The US Just Killed 30 Innocent People in Afghanistan. Let’s Pretend It Was London.
(September 24, 2019) — A US official in the UK has indicated that he is “working with local authorities” and “examining the intelligence” that led to a drone strike late last week that took the lives of 30 customers at a restaurant in central London. It appears that the intended target of the strike was a gathering of IS leaders, and that the group attacked — at an Italian restaurant celebrating the 70th birthday of one of the confirmed dead — was mistaken for the IS cell. In addition to the dead were over 40 wounded, many with life-threatening injuries. A number of children were among the 70 casualties.
While the US government has so far refused to confirm responsibility for the strike, a State Department spokesperson has said that, should in transpire that the US is responsible for the deaths, “collateral damage, while extremely rare, is a regrettable consequence of the ongoing efforts of the US to combat international terrorism,” and that, “citizens of London should be well aware by now that there are certain areas in the city that should be avoided.” The State Department spokesperson also noted that all strikes are conducted with the “utmost care,” and that it is not unusual for civilian death tolls to be “significantly exaggerated” by authorities in the UK.
Residents of the UK have been active on social media condemning the attack, noting that the international media show little or no interest in reporting on mass civilian casualties of US drone strikes in predominantly Christian nations. “Basically, the media might report that some people were killed in an attack and that’s it. No follow-up. No discussion of guilt. It’s like the lives of white Christian bankers in London count for less than nothing,” said UKJames on Twitter.

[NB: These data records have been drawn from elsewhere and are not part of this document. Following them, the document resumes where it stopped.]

(** [extract_pose_from_matrix(matrix)]: yaw, pitch, roll.  [sy], the test
    against 1e-6 and the negations are computed in binary64, as the code
    computes them. *)
Definition extract_pose_from_matrix (matrix : list Float64.finite) : Py.M (R * R * R) :=
  (r <- reshape_4x4 matrix ;;
   let sy :=
     PrimFloat.sqrt (entry r 0 0 * entry r 0 0 + entry r 1 0 * entry r 1 0)%float in
   let singular := (sy <? 1e-6)%float in
   if negb singular then
     let pitch := degrees (atan2_64 (entry r 2 1) (entry r 2 2)) in
     let yaw := degrees (atan2_64 (- entry r 2 0)%float sy) in
     let roll := degrees (atan2_64 (entry r 1 0) (entry r 0 0)) in
     Py.ret (yaw, pitch, roll)
   else
     let pitch := degrees (atan2_64 (- entry r 1 2)%float (entry r 1 1)) in
     let yaw := degrees (atan2_64 (- entry r 2 0)%float sy) in
     let roll := 0 in
     Py.ret (yaw, pitch, roll))%py.

(** [landmarks[i]] *)
Definition landmark_at (landmarks : list NormalizedLandmark) (i : nat)
  : Py.M NormalizedLandmark :=
  match nth_error landmarks i with
  | Some p => Py.ret p
  | None => Py.raise (Py.Exn Py.IndexError "list index out of range")
  end.

(** [estimate_pose_from_landmarks(landmarks)]: yaw, pitch, roll. *)
Definition estimate_pose_from_landmarks (landmarks : list NormalizedLandmark)
  : Py.M (R * R * R) :=
  (left_eye <- landmark_at landmarks 33 ;;
   right_eye <- landmark_at landmarks 263 ;;
   nose <- landmark_at landmarks 1 ;;
   let eye_vec :=
     (x right_eye - x left_eye, y right_eye - y left_eye, z right_eye - z left_eye) in
   let '(vx, vy, vz) := eye_vec in
   let yaw := degrees (atan2 vz vx) in
   let pitch := degrees (atan2 (z nose) vy) in
   let roll := degrees (atan2 vy vx) in
   Py.ret (yaw, pitch, roll))%py.

End Pose.

(** ** The payload and its assembly *)

Module Assembler.
Import Detection Ext.
Import PrimFloat.
Local Open Scope R_scope.

Record pose_t : Type := mkPose { yawDeg : R; pitchDeg : R; rollDeg : R }.
Record eye_t : Type := mkEye { leftOpen : R; rightOpen : R }.
Record mouth_t : Type := mkMouth { open : R; smile : R }.
Record brow_t : Type := mkBrow { leftUp : R; rightUp : R }.
Record debug_t : Type := mkDebug { serverFps : PrimFloat.float; latencyMs : Z }.

Record payload : Type := mkPayload {
  ts : Z;
  present : bool;
  pose : pose_t;
  eye : eye_t;
  mouth : mouth_t;
  brow : brow_t;
  debug : debug_t
}.

(** [max(a, b)] and [min(a, b)] of Python: the first argument, unless the
    second is strictly greater (smaller). *)
Definition py_max (a b : R) : R := if Rlt_dec a b then b else a.
Definition py_min (a b : R) : R := if Rlt_dec b a then b else a.

(** The loop of [blendshape_lookup] over [blendshapes[0]]. *)
Fixpoint first_score (entries : list Category) (name : string) : R :=
  match entries with
  | [] => 0
  | entry :: rest =>
      if String.eqb (category_name entry) name then score entry
      else first_score rest name
  end.

(** [blendshape_lookup(blendshapes, name)] *)
Definition blendshape_lookup (blendshapes : list (list Category)) (name : string) : R :=
  match blendshapes with
  | [] => 0
  | entries :: _ => first_score entries name
  end.

(** [build_empty_payload(ts_ms, present)] *)
Definition build_empty_payload (ts_ms : Z) (present : bool) : payload :=
  {| ts := ts_ms;
     present := present;
     pose := {| yawDeg := 0; pitchDeg := 0; rollDeg := 0 |};
     eye := {| leftOpen := 1; rightOpen := 1 |};
     mouth := {| open := 0; smile := 0 |};
     brow := {| leftUp := 0; rightUp := 0 |};
     debug := {| serverFps := 0%float; latencyMs := 0 |} |}.

(** A reading of [time.time()]: seconds since the epoch, a binary64 number
    whose product by 1000 is finite. *)
Record clock : Type := Clock {
  seconds : float;
  seconds_in_range : is_finite (seconds * 1000) = true
}.

(** [time.time() * 1000], [now] being [time.time()]: the product in binary64,
    as the real number it is. *)
Definition now_ms (now : clock) : R := Float64.to_R (seconds now * 1000)%float.

(** [int(header.get("ts", time.time() * 1000))], [now] being [time.time()]. *)
Definition header_ts (E : externals) (header : Json.value) (now : clock) : Py.M Z :=
  (v <- Json.get header "ts" (Json.JFloat (now_ms now)) ;;
   Json.int (int_of_str E) v)%py.

(** Lines 210-211: the latency, when the header has a truthy [ts]. *)
Definition latency (E : externals) (header : Json.value) (now : clock) : Py.M Z :=
  (v <- Json.get header "ts" Json.JNone ;;
   if Json.truthy v then
     raw <- Json.getitem header "ts" ;;
     sent_ms <- Json.int (int_of_str E) raw ;;
     Py.ret (Z.max 0 (Json.trunc (now_ms now) - sent_ms))
   else Py.ret 0%Z)%py.

(** Lines 204-207: the matrix when there is one, else the landmarks. *)
Definition pose_of (result : FaceLandmarkerResult) : Py.M (R * R * R) :=
  match facial_transformation_matrixes result with
  | matrix :: _ => Pose.extract_pose_from_matrix matrix
  | [] =>
      match face_landmarks result with
      | landmarks :: _ => Pose.estimate_pose_from_landmarks landmarks
      | [] => Py.raise (Py.Exn Py.IndexError "list index out of range")
      end
  end.

(** [build_payload(result, header, fps_server)]; [now1] and [now2] are the
    values of [time.time()] at lines 184 and 211. *)
Definition build_payload (E : externals) (result : option FaceLandmarkerResult)
    (header : Json.value) (fps_server : PrimFloat.float) (now1 now2 : clock)
  : Py.M payload :=
  (ts_ms <- header_ts E header now1 ;;
   let payload := build_empty_payload ts_ms false in
   let debug1 := {| serverFps := fps_server; latencyMs := latencyMs (debug payload) |} in
   let payload :=
     mkPayload (ts payload) (present payload) (pose payload) (eye payload)
               (mouth payload) (brow payload) debug1 in
   match result with
   | None => Py.ret payload
   | Some result =>
     if (List.length (face_landmarks result) =? 0)%nat then Py.ret payload
     else
       let blend := face_blendshapes result in
       let eye1 :=
         {| leftOpen := py_max 0 (1 - blendshape_lookup blend "eyeBlinkLeft");
            rightOpen := py_max 0 (1 - blendshape_lookup blend "eyeBlinkRight") |} in
       let smile_left := blendshape_lookup blend "mouthSmileLeft" in
       let smile_right := blendshape_lookup blend "mouthSmileRight" in
       let mouth1 :=
         {| open := py_min 1 (blendshape_lookup blend "jawOpen");
            smile := (smile_left + smile_right) * 0.5 |} in
       let brow1 :=
         {| leftUp := py_max (blendshape_lookup blend "browInnerUp")
                             (blendshape_lookup blend "browOuterUpLeft");
            rightUp := py_max (blendshape_lookup blend "browInnerUp")
                              (blendshape_lookup blend "browOuterUpRight") |} in
       angles <- pose_of result ;;
       let '(yaw, pitch, roll) := angles in
       let pose1 := {| yawDeg := yaw; pitchDeg := pitch; rollDeg := roll |} in
       ms <- latency E header now2 ;;
       Py.ret (mkPayload (ts payload) true pose1 eye1 mouth1 brow1
                         {| serverFps := fps_server; latencyMs := ms |})
   end)%py.

End Assembler.

(** ** FaceTracker: the pending future, the latest result, the fps history *)

Module FaceTracker.
Import Detection.
Import PrimFloat.

(** An [asyncio.Future]: pending, finished with a result, or cancelled. *)
Inductive future (A : Type) : Type :=
| Pending
| Finished (v : A)
| Cancelled.
Arguments Pending {A}.
Arguments Finished {A} v.
Arguments Cancelled {A}.

(** [Future.done()] *)
Definition done {A} (f : future A) : bool :=
  match f with
  | Pending => false
  | _ => true
  end.

(** The callback's pair [(result, timestamp_ms)]. *)
Definition completion : Type := (FaceLandmarkerResult * Z)%type.

Record t : Type := mk {
  _future : option (future completion);
  _latest : option FaceLandmarkerResult;
  _latest_ts : Z;
  _fps_hist : list Z
}.

(** [__init__] *)
Definition init : t :=
  {| _future := None; _latest := None; _latest_ts := 0; _fps_hist := [] |}.

(** [_on_result(self, result, _image, timestamp_ms)] *)
Definition _on_result (self : t) (result : FaceLandmarkerResult) (timestamp_ms : Z) : t :=
  let fut :=
    match _future self with
    | Some f => if negb (done f) then Some (Finished (result, timestamp_ms)) else Some f
    | None => None
    end in
  {| _future := fut;
     _latest := Some result;
     _latest_ts := timestamp_ms;
     _fps_hist := _fps_hist self |}.

(** [fps(self)] *)
Definition fps (self : t) : PrimFloat.float :=
  let h := _fps_hist self in
  if (Z.of_nat (List.length h) <? 2)%Z then 0%float
  else
    let dt := (last h 0 - hd 0 h)%Z in
    if (dt <=? 0)%Z then 0%float
    else (Float64.of_int (Z.of_nat (List.length h) - 1)
          / (Float64.of_int dt / 1000))%float.

(** Lines 142-144 of [process]: append, then drop the head when longer than 30. *)
Definition record_completion (h : list Z) (ts : Z) : list Z :=
  let h' := h ++ [ts] in
  if (30 <? Z.of_nat (List.length h'))%Z then tl h' else h'.

(** [self._future = loop.create_future()] *)
Definition create_future (self : t) : t :=
  {| _future := Some Pending;
     _latest := _latest self;
     _latest_ts := _latest_ts self;
     _fps_hist := _fps_hist self |}.

(** What [asyncio.wait_for] does to the awaited future when the 1.0 s elapse:
    it cancels it. *)
Definition cancel_future (self : t) : t :=
  {| _future := Some Cancelled;
     _latest := _latest self;
     _latest_ts := _latest_ts self;
     _fps_hist := _fps_hist self |}.

Definition with_hist (self : t) (h : list Z) : t :=
  {| _future := _future self;
     _latest := _latest self;
     _latest_ts := _latest_ts self;
     _fps_hist := h |}.

(** The callbacks the engine thread delivers, in order. *)
Definition deliver (self : t) (cbs : list completion) : t :=
  fold_left (fun s c => _on_result s (fst c) (snd c)) cbs self.

(** [process(self, frame_rgb, ts_ms)].  The frame only goes to the engine,
    whose part is given: [detect] is the exception that [mp.Image] or
    [detect_async] raises, if any; [during] are the callbacks that the engine
    delivers while [wait_for] waits, none when the 1.0 s elapse first. *)
Definition process (self : t) (frame_rgb : Ext.ndarray) (ts_ms : Z)
    (detect : option Py.exn) (during : list completion)
  : t * Py.M (option FaceLandmarkerResult) :=
  let self := create_future self in
  match detect with
  | Some e => (self, Py.raise e)
  | None =>
    let self := deliver self during in
    match _future self with
    | Some (Finished (result, ts)) =>
        (with_hist self (record_completion (_fps_hist self) ts), Py.ret (Some result))
    | _ => (cancel_future self, Py.ret None)
    end
  end.

(** One call of [process] on a connection, with the callbacks that arrive
    before it ([late]: the tracker is idle) and while it waits. *)
Record call : Type := mkCall {
  late : list completion;
  frame_rgb : Ext.ndarray;
  ts_ms : Z;
  detect : option Py.exn;
  during : list completion
}.

(** What a call returned: the request's timestamp, and the result with the
    timestamp of the completion that was recorded. *)
Record returned : Type := mkReturned {
  request_ts : Z;
  outcome : Py.M (option FaceLandmarkerResult);
  recorded : option Z
}.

Another Twitter user asked, “How can it be that the US is allowed to attack who and where they want in England, killing civilians, without any consequences? These were innocent people eating dinner. Where’s the outrage?”
Many of the posts on Facebook and Twitter also pointed out the how the “War on Terror” deaths of wealthier Christians in Europe are ignored by the media, while poorer Muslims, killed in places like Afghanistan and Yemen, get disproportionate coverage and attention from major news outlets.
Not all comments on social media, however, were sympathetic to the victims in London. “If these people in don’t want to get killed, why do they even live in England? Move somewhere else. Just not here!” tweeted EagleUSA1990. Others were quick to note that there was no evidence that those killed in the restaurant were not, in fact, members of IS, and that, “If you take your children out at night in a place like London it’s your fault of they get killed. What kind of people are these? They shouldn’t even have kids.”
London Mayor Sadiq Khan has expressed outrage over the deaths, saying that a full investigation into the attack must take place, including criminal charges of negligent homicide against those responsible — this, despite the fact that the US has indicated it will not recognize any legal decision made outside of a US court. Khan noted that this is the fourth US drone attack in the UK in recent months: attacks that have claimed over 1,000 innocent lives in the UK in the last decade.
One of these included a strike in July of this year that hit a wedding on the outskirts of the city of Manchester killing 44 participants, including the bride and her entire family. As the wedding took place in an “area of interest” to the US government, however, an internal investigation resulted in a finding of “no culpability” on the part of the United States.
Despite the US government refusal to claim responsibility, families of the Manchester victims were nevertheless offered $500 compensation each by US authorities, “in memory of the dead, and as a sign of goodwill on the part of the United States of America.”